#### [To do]
Search the entries below for the word "constructor" and copy every line where it appears.

:::

(* ===== verification/NdIndex.v ===== *)
(** * N-dimensional index arithmetic

    Models [oneflow/core/common/nd_index_offset_helper.h]: the helper every CPU
    and GPU kernel uses to go between a linear offset and an index tuple.  The
    class template [NdIndexOffsetHelper<T, N>] is its array [stride_] of length
    [N]; [T] is an integer type, so division truncates. *)
From S2P Require Import Prelude Shape.

(** [InitStrides(dims, n)]: two loops over the (uninitialised) array. *)
Definition InitStrides (N : nat) (dims : list Z) (n : nat) : list Z :=
  let stride0 := replicate N 0 in
  let stride1 := foldl (λ st i, <[i := 1]> st) stride0 (seq (n - 1) (N - (n - 1))) in
  foldl (λ st i, <[i := default 0 (dims !! S i) * default 0 (st !! S i)]> st)
        stride1 (reverse (seq 0 (n - 1))).

(** [NdIndexStrideOffsetHelper(strides, n)]: the first [n] entries are given. *)
Definition StrideOffsetHelper (N : nat) (stride0 strides : list Z) (n : nat) : list Z :=
  foldl (λ st i, if Nat.ltb i n then <[i := default 0 (strides !! i)]> st else st)
        stride0 (seq 0 N).

(** [NdIndexToOffset(index, n)]; with [n = N] this is [NdIndexToOffset(index)]. *)
Definition NdIndexToOffset (stride index : list Z) (n : nat) : Z :=
  foldl (λ offset i, if Nat.ltb i n
                     then offset + default 0 (index !! i) * default 0 (stride !! i)
                     else offset) 0 (seq 0 (length stride)).

(** The variadic overload: the last term is not multiplied when all [N]
    coordinates are given. *)
Definition NdIndexToOffset_args (stride index : list Z) : Z :=
  let n := length index in
  let offset := foldl (λ offset i, offset + default 0 (index !! i) * default 0 (stride !! i))
                      0 (seq 0 (n - 1)) in
  if Nat.eqb n (length stride) then offset + default 0 (index !! (n - 1)%nat)
  else offset + default 0 (index !! (n - 1)%nat) * default 0 (stride !! (n - 1)%nat).

(** The division loop shared by the [OffsetToNdIndex] overloads: the quotients
    by the given strides and what remains. *)
Fixpoint offset_loop (strides : list Z) (remaining : Z) : list Z * Z :=
  match strides with
  | [] => ([], remaining)
  | st :: strides =>
      let idx := Z.quot remaining st in
      let '(rest, r) := offset_loop strides (remaining - idx * st) in
      (idx :: rest, r)
  end.

(** [OffsetToNdIndex(offset, index)]: the last coordinate takes the rest. *)
Definition OffsetToNdIndex (stride : list Z) (offset : Z) : list Z :=
  let '(idx, r) := offset_loop (take (length stride - 1) stride) offset in idx ++ [r].

(** [OffsetToNdIndex(offset, index, n)]: every coordinate is a quotient. *)
Definition OffsetToNdIndex_n (stride : list Z) (offset : Z) (n : nat) : list Z :=
  (offset_loop (take n stride) offset).1.

(** The variadic overload with [n] output references. *)
Definition OffsetToNdIndex_args (stride : list Z) (offset : Z) (n : nat) : list Z :=
  let '(idx, r) := offset_loop (take (n - 1) stride) offset in
  if Nat.eqb n (length stride) then idx ++ [r]
  else idx ++ [Z.quot r (default 0 (stride !! (n - 1)%nat))].

(** ** Strides *)

(** Indices that are in bounds for the dimensions. *)
Definition index_in (index dims : list Z) : Prop := Forall2 (λ i d, 0 ≤ i < d) index dims.

Lemma row_major_cons (d : Z) (dims : list Z) :
  row_major (d :: dims) = prodZ dims :: row_major dims.
Proof.
  unfold row_major. cbn [length seq map drop]. rewrite drop_0. f_equal.
  rewrite <- seq_shift, map_map. done.
Qed.

Lemma row_major_length (dims : list Z) : length (row_major dims) = length dims.
Proof. unfold row_major. by rewrite length_map, length_seq. Qed.

Lemma row_major_lookup (dims : list Z) (i : nat) :
  (i < length dims)%nat → row_major dims !! i = Some (prodZ (drop (S i) dims)).
Proof. intros. unfold row_major. by rewrite list_lookup_fmap, lookup_seq_lt. Qed.

Lemma fill_ones (b k : nat) (st : list Z) (i : nat) :
  (i < length st)%nat →
  foldl (λ st i, <[i := 1]> st) st (seq b k) !! i =
  if decide (b ≤ i < b + k)%nat then Some 1 else st !! i.
Proof.
  revert b st. induction k as [|k IH]; intros b st Hi; cbn [seq foldl].
  - rewrite decide_False by lia. done.
  - rewrite IH by (by rewrite length_insert).
    destruct (decide (i = b)) as [->|Hne].
    + rewrite decide_False, decide_True by lia. by apply list_lookup_insert_eq.
    + rewrite list_lookup_insert_ne by done.
      destruct (decide (S b ≤ i < S b + k)%nat); [rewrite decide_True by lia|rewrite decide_False by lia]; done.
Qed.

Lemma fill_ones_length (b k : nat) (st : list Z) :
  length (foldl (λ st i, <[i := 1]> st) st (seq b k)) = length st.
Proof. revert b st. induction k as [|k IH]; intros; simpl; [done|]. by rewrite IH, length_insert. Qed.

(** The downward loop writes the row-major stride below an already correct
    suffix. *)
Lemma stride_loop (dims : list Z) (k : nat) (st : list Z) :
  (S k ≤ length dims)%nat → (length dims ≤ length st)%nat →
  (∀ i, (k ≤ i < length dims)%nat → st !! i = Some (prodZ (drop (S i) dims))) →
  let r := foldl (λ st i, <[i := default 0 (dims !! S i) * default 0 (st !! S i)]> st)
                 st (reverse (seq 0 k)) in
  length r = length st ∧
  (∀ i, (i < length dims)%nat → r !! i = Some (prodZ (drop (S i) dims))) ∧
  (∀ i, (length dims ≤ i)%nat → r !! i = st !! i).
Proof.
  revert st. induction k as [|k IH]; intros st Hk Hl Hst; cbv zeta.
  { split_and!; [done|intros; apply Hst; lia|done]. }
  rewrite seq_S, reverse_snoc. cbn [foldl Nat.add].
  destruct (lookup_lt_is_Some_2 dims (S k)) as [d Hd]; [lia|].
  rewrite Hd, (Hst (S k)) by lia. simpl.
  destruct (IH (<[k := d * prodZ (drop (S (S k)) dims)]> st)) as (Hlen & Hin & Hout).
  - lia.
  - by rewrite length_insert.
  - intros i Hi. destruct (decide (i = k)) as [->|].
    + rewrite list_lookup_insert_eq by lia. by rewrite (drop_S _ d (S k)), prodZ_cons.
    + rewrite list_lookup_insert_ne by done. apply Hst. lia.
  - rewrite length_insert in Hlen. split_and!; [done|done|].
    intros i Hi. rewrite Hout by done. apply list_lookup_insert_ne. lia.
Qed.

(** [InitStrides] gives the row-major strides of the [n] given dimensions,
    padded with ones to [N]. *)
Lemma InitStrides_row_major (N : nat) (dims : list Z) :
  (1 ≤ length dims ≤ N)%nat →
  InitStrides N dims (length dims) = row_major dims ++ replicate (N - length dims) 1.
Proof.
  intros Hn. unfold InitStrides.
  set (n := length dims) in *.
  set (st1 := foldl _ (replicate N 0) (seq (n - 1) (N - (n - 1)))).
  assert (length st1 = N) as Hl1 by (unfold st1; by rewrite fill_ones_length, length_replicate).
  assert (∀ i, (n - 1 ≤ i < N)%nat → st1 !! i = Some 1) as Hst1.
  { intros i Hi. unfold st1. rewrite fill_ones by (rewrite length_replicate; lia).
    by rewrite decide_True by lia. }
  destruct (stride_loop dims (n - 1) st1) as (Hlen & Hin & Hout); [lia|lia| |].
  { intros i Hi. rewrite Hst1 by lia. rewrite drop_ge by lia. done. }
  apply list_eq_same_length with N.
  { rewrite length_app, row_major_length, length_replicate. lia. }
  { by rewrite Hlen. }
  intros i x y Hi Hx Hy. destruct (decide (i < n)%nat).
  - rewrite Hin in Hx by lia. rewrite lookup_app_l, row_major_lookup in Hy
      by (rewrite ?row_major_length; lia). congruence.
  - rewrite Hout, Hst1 in Hx by lia.
    rewrite lookup_app_r in Hy by (rewrite row_major_length; lia).
    rewrite lookup_replicate_2 in Hy by (rewrite row_major_length; lia). congruence.
Qed.

(** ** Offsets *)

Lemma foldl_sum (f : nat → Z) (l : list nat) (a : Z) :
  foldl (λ off i, off + f i) a l = a + sumZ (map f l).
Proof.
  revert a. induction l as [|i l IH]; intros a; simpl; [rewrite sumZ_nil; lia|].
  rewrite IH, sumZ_cons. lia.
Qed.

(** The offset of an index tuple, as a Horner evaluation. *)
Fixpoint offset_of (index dims : list Z) : Z :=
  match index, dims with
  | i :: index, _ :: dims => i * prodZ dims + offset_of index dims
  | _, _ => 0
  end.

Lemma offset_of_sum (index dims : list Z) :
  length index = length dims →
  sumZ (map (λ i, default 0 (index !! i) * default 0 (row_major dims !! i))
            (seq 0 (length dims))) = offset_of index dims.
Proof.
  revert index. induction dims as [|d dims IH]; intros [|i index] Hl; try done.
  cbn [length seq map offset_of]. rewrite sumZ_cons, row_major_cons. simpl.
  rewrite <- seq_shift, map_map. simpl. rewrite <- IH by (simpl in Hl; lia). done.
Qed.

Lemma offset_of_range (index dims : list Z) :
  index_in index dims → 0 ≤ offset_of index dims < prodZ dims.
Proof.
  induction 1 as [|i d index dims Hi _ IH]; cbn [offset_of]; [rewrite prodZ_nil; lia|].
  rewrite prodZ_cons. nia.
Qed.

(** The padded strides do not change an offset of [n] coordinates. *)
Lemma NdIndexToOffset_eq (N : nat) (dims index : list Z) :
  (1 ≤ length dims ≤ N)%nat → length index = length dims →
  NdIndexToOffset (InitStrides N dims (length dims)) index (length dims) = offset_of index dims.
Proof.
  intros HN Hl. rewrite InitStrides_row_major by done. unfold NdIndexToOffset.
  rewrite length_app, row_major_length, length_replicate.
  rewrite seq_app, foldl_app. simpl.
  assert (∀ a, foldl (λ off i, if Nat.ltb i (length dims)
     then off + default 0 (index !! i) *
       default 0 ((row_major dims ++ replicate (N - length dims) 1) !! i) else off) a
     (seq (length dims) (N - length dims)) = a) as Htail.
  { intros a. assert (∀ l, Forall (λ i, (length dims ≤ i)%nat) l →
      foldl (λ off i, if Nat.ltb i (length dims)
        then off + default 0 (index !! i) *
          default 0 ((row_major dims ++ replicate (N - length dims) 1) !! i) else off) a l = a) as G.
    { induction 1 as [|i l Hi _ IH]; [done|]. simpl.
      by rewrite (proj2 (Nat.ltb_ge i (length dims))). }
    apply G, Forall_forall. intros i ?%elem_of_seq. lia. }
  rewrite Htail. rewrite <- offset_of_sum by done.
  assert (∀ l a, Forall (λ i, (i < length dims)%nat) l →
    foldl (λ off i, if Nat.ltb i (length dims)
        then off + default 0 (index !! i) *
          default 0 ((row_major dims ++ replicate (N - length dims) 1) !! i) else off) a l =
    a + sumZ (map (λ i, default 0 (index !! i) * default 0 (row_major dims !! i)) l)) as G.
  { intros l a Hf. revert a. induction Hf as [|i l Hi _ IH]; intros a; simpl;
      [rewrite sumZ_nil; lia|].
    rewrite (proj2 (Nat.ltb_lt _ _)) by done. rewrite IH, sumZ_cons.
    rewrite lookup_app_l by (by rewrite row_major_length). lia. }
  rewrite G; [lia|]. apply Forall_forall. intros i ?%elem_of_seq. lia.
Qed.

(** The division loop undoes the Horner evaluation. *)
Lemma offset_loop_row_major (index dims : list Z) :
  index_in index dims →
  offset_loop (row_major dims) (offset_of index dims) = (index, 0).
Proof.
  induction 1 as [|i d index dims Hi Hrest IH]; [done|].
  rewrite row_major_cons. cbn [offset_loop offset_of].
  pose proof (offset_of_range index dims Hrest) as Hr.
  assert (Z.quot (i * prodZ dims + offset_of index dims) (prodZ dims) = i) as ->.
  { rewrite Z.quot_div_nonneg by nia. rewrite Z.div_add_l by lia.
    rewrite Z.div_small; lia. }
  replace (i * prodZ dims + offset_of index dims - i * prodZ dims)
    with (offset_of index dims) by lia.
  by rewrite IH.
Qed.

Lemma offset_loop_app (l k : list Z) (x : Z) :
  offset_loop (l ++ k) x =
  let '(i, r) := offset_loop l x in let '(j, r') := offset_loop k r in (i ++ j, r').
Proof.
  revert x. induction l as [|s l IH]; intros x; simpl.
  - by destruct (offset_loop k x).
  - rewrite IH. destruct (offset_loop l _) as [i r]. by destruct (offset_loop k r).
Qed.

(** Every in-range offset is the offset of some in-bounds index. *)
Lemma offset_of_surj (dims : list Z) (x : Z) :
  Forall (λ d, 0 < d) dims → 0 ≤ x < prodZ dims →
  ∃ index, index_in index dims ∧ offset_of index dims = x.
Proof.
  intros Hf. revert x. induction Hf as [|d dims Hd Hds IH]; intros x Hx.
  - exists []. rewrite prodZ_nil in Hx. split; [constructor|simpl; lia].
  - rewrite prodZ_cons in Hx. pose proof (prodZ_pos dims Hds).
    pose proof (Z.div_mod x (prodZ dims)). pose proof (Z.mod_pos_bound x (prodZ dims)).
    destruct (IH (x mod prodZ dims)) as (index & Hin & Ho); [lia|].
    exists (x / prodZ dims :: index). cbn [offset_of]. split; [|lia].
    constructor; [|done]. split; [apply Z.div_pos; lia|apply Z.div_lt_upper_bound; lia].
Qed.

Lemma take_row_major_last (dims : list Z) :
  dims ≠ [] → row_major dims = take (length dims - 1) (row_major dims) ++ [1].
Proof.
  intros Hne. assert (length dims ≠ 0%nat) by (by destruct dims).
  rewrite <- (take_drop (length dims - 1) (row_major dims)) at 1. f_equal.
  apply list_eq_same_length with 1%nat; [done|rewrite length_drop, row_major_length; lia|].
  intros [|i] x y Hi Hx Hy; [|lia]. rewrite lookup_drop, Nat.add_0_r, row_major_lookup in Hx by lia.
  rewrite drop_ge in Hx by lia. rewrite prodZ_nil in Hx. simpl in Hy. congruence.
Qed.

(** The array overload with all [N] coordinates. *)
Lemma OffsetToNdIndex_offset_of (dims index : list Z) :
  dims ≠ [] → index_in index dims →
  OffsetToNdIndex (InitStrides (length dims) dims (length dims)) (offset_of index dims) = index.
Proof.
  intros Hne Hin. assert (length dims ≠ 0%nat) by (by destruct dims).
  unfold OffsetToNdIndex. rewrite InitStrides_row_major by lia.
  rewrite Nat.sub_diag. simpl. rewrite app_nil_r, row_major_length.
  pose proof (offset_loop_row_major index dims Hin) as HL.
  rewrite (take_row_major_last dims) in HL by done.
  rewrite offset_loop_app in HL. destruct (offset_loop (take _ _) _) as [i r]. simpl in HL.
  injection HL as <- _. do 2 f_equal. by rewrite Z.quot_1_r.
Qed.

(** Index and offset are inverse: for dimensions of rank at most [N] and an
    index in bounds, the offset lies in [0, elem_cnt), the [n]-coordinate
    overload of [OffsetToNdIndex] recovers the index, and with [n = N] so does
    the array overload; conversely every offset below [elem_cnt] is the offset
    of the in-bounds index it is converted to. *)
Theorem nd_index_roundtrip (N : nat) (dims index : list Z) (x : Z) :
  (1 ≤ length dims ≤ N)%nat → Forall (λ d, 0 < d) dims →
  index_in index dims → 0 ≤ x < prodZ dims →
  let n := length dims in
  let stride := InitStrides N dims n in
  let offset := NdIndexToOffset stride index n in
  0 ≤ offset < prodZ dims ∧
  OffsetToNdIndex_n stride offset n = index ∧
  (n = N → OffsetToNdIndex stride offset = index) ∧
  index_in (OffsetToNdIndex_n stride x n) dims ∧
  NdIndexToOffset stride (OffsetToNdIndex_n stride x n) n = x.
Proof.
  intros HN Hd Hin Hx. cbv zeta.
  assert (∀ y, OffsetToNdIndex_n (InitStrides N dims (length dims)) y (length dims)
               = (offset_loop (row_major dims) y).1) as Hn.
  { intros y. unfold OffsetToNdIndex_n. rewrite InitStrides_row_major by done.
    by rewrite take_app_le, take_ge by (rewrite row_major_length; lia). }
  rewrite NdIndexToOffset_eq by (done || by apply Forall2_length in Hin).
  split; [by apply offset_of_range|].
  split; [by rewrite Hn, offset_loop_row_major|]. split.
  - intros <-. apply OffsetToNdIndex_offset_of; [by intros ->; simpl in HN; lia|done].
  - destruct (offset_of_surj dims x Hd Hx) as (idx & Hidx & <-).
    rewrite Hn, offset_loop_row_major by done. split; [done|].
    rewrite NdIndexToOffset_eq; [done..|]. by apply Forall2_length in Hidx.
Qed.

Lemma nd_index_roundtrip_witness :
  NdIndexToOffset (InitStrides 4 [2; 3; 4] 3) [1; 2; 3] 3 = 23 ∧
  OffsetToNdIndex_n (InitStrides 4 [2; 3; 4] 3) 23 3 = [1; 2; 3].
Proof.
  destruct (nd_index_roundtrip 4 [2; 3; 4] [1; 2; 3] 7) as (_ & H & _).
  - simpl. lia.
  - repeat constructor.
  - repeat constructor; lia.
  - vm_compute. split; [discriminate|reflexivity].
  - split; [reflexivity|exact H].
Defined.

:::

#### [Response box]
  - exists []. rewrite prodZ_nil in Hx. split; [constructor|simpl; lia].
    constructor; [|done]. split; [apply Z.div_pos; lia|apply Z.div_lt_upper_bound; lia].
  - repeat constructor.
  - repeat constructor; lia.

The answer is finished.